Reproduce all entries precisely as they are written.
-*-
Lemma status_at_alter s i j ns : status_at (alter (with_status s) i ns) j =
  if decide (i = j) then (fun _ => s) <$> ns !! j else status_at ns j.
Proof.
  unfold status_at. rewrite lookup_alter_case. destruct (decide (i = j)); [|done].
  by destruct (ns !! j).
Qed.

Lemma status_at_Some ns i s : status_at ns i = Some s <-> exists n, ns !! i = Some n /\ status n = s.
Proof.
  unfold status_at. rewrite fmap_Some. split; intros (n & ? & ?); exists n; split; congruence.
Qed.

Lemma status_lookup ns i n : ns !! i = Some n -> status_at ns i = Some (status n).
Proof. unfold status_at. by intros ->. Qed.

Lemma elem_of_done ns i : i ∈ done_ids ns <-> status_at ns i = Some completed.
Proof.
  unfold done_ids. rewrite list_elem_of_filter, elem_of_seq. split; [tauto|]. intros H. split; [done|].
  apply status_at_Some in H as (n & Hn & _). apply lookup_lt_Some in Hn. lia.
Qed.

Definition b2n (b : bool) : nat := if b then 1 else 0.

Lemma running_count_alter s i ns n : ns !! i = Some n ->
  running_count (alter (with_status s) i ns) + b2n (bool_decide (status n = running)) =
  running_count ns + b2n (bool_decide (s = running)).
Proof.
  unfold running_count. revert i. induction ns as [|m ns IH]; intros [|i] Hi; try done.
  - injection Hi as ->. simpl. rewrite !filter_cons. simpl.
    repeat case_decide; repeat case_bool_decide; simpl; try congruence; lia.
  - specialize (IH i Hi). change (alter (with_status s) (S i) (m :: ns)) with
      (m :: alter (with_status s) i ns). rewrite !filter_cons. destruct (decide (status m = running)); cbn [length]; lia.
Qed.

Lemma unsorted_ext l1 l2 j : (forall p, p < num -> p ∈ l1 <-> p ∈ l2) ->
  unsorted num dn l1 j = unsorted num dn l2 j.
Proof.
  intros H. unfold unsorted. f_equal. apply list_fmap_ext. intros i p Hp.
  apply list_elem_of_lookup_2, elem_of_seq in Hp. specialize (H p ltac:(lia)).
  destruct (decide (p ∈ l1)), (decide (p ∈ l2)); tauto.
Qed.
-*-
* Answer section
Lemma status_at_alter s i j ns : status_at (alter (with_status s) i ns) j =
  if decide (i = j) then (fun _ => s) <$> ns !! j else status_at ns j.
Proof.
  unfold status_at. rewrite lookup_alter_case. destruct (decide (i = j)); [|done].
  by destruct (ns !! j).
Qed.

Lemma status_at_Some ns i s : status_at ns i = Some s <-> exists n, ns !! i = Some n /\ status n = s.
Proof.
  unfold status_at. rewrite fmap_Some. split; intros (n & ? & ?); exists n; split; congruence.
Qed.

Lemma status_lookup ns i n : ns !! i = Some n -> status_at ns i = Some (status n).
Proof. unfold status_at. by intros ->. Qed.

Lemma elem_of_done ns i : i ∈ done_ids ns <-> status_at ns i = Some completed.
Proof.
  unfold done_ids. rewrite list_elem_of_filter, elem_of_seq. split; [tauto|]. intros H. split; [done|].
  apply status_at_Some in H as (n & Hn & _). apply lookup_lt_Some in Hn. lia.
Qed.

Definition b2n (b : bool) : nat := if b then 1 else 0.

Lemma running_count_alter s i ns n : ns !! i = Some n ->
  running_count (alter (with_status s) i ns) + b2n (bool_decide (status n = running)) =
  running_count ns + b2n (bool_decide (s = running)).
Proof.
  unfold running_count. revert i. induction ns as [|m ns IH]; intros [|i] Hi; try done.
  - injection Hi as ->. simpl. rewrite !filter_cons. simpl.
    repeat case_decide; repeat case_bool_decide; simpl; try congruence; lia.
  - specialize (IH i Hi). change (alter (with_status s) (S i) (m :: ns)) with
      (m :: alter (with_status s) i ns). rewrite !filter_cons. destruct (decide (status m = running)); cbn [length]; lia.
Qed.

Lemma unsorted_ext l1 l2 j : (forall p, p < num -> p ∈ l1 <-> p ∈ l2) ->
  unsorted num dn l1 j = unsorted num dn l2 j.
Proof.
  intros H. unfold unsorted. f_equal. apply list_fmap_ext. intros i p Hp.
  apply list_elem_of_lookup_2, elem_of_seq in Hp. specialize (H p ltac:(lia)).
  destruct (decide (p ∈ l1)), (decide (p ∈ l2)); tauto.
Qed.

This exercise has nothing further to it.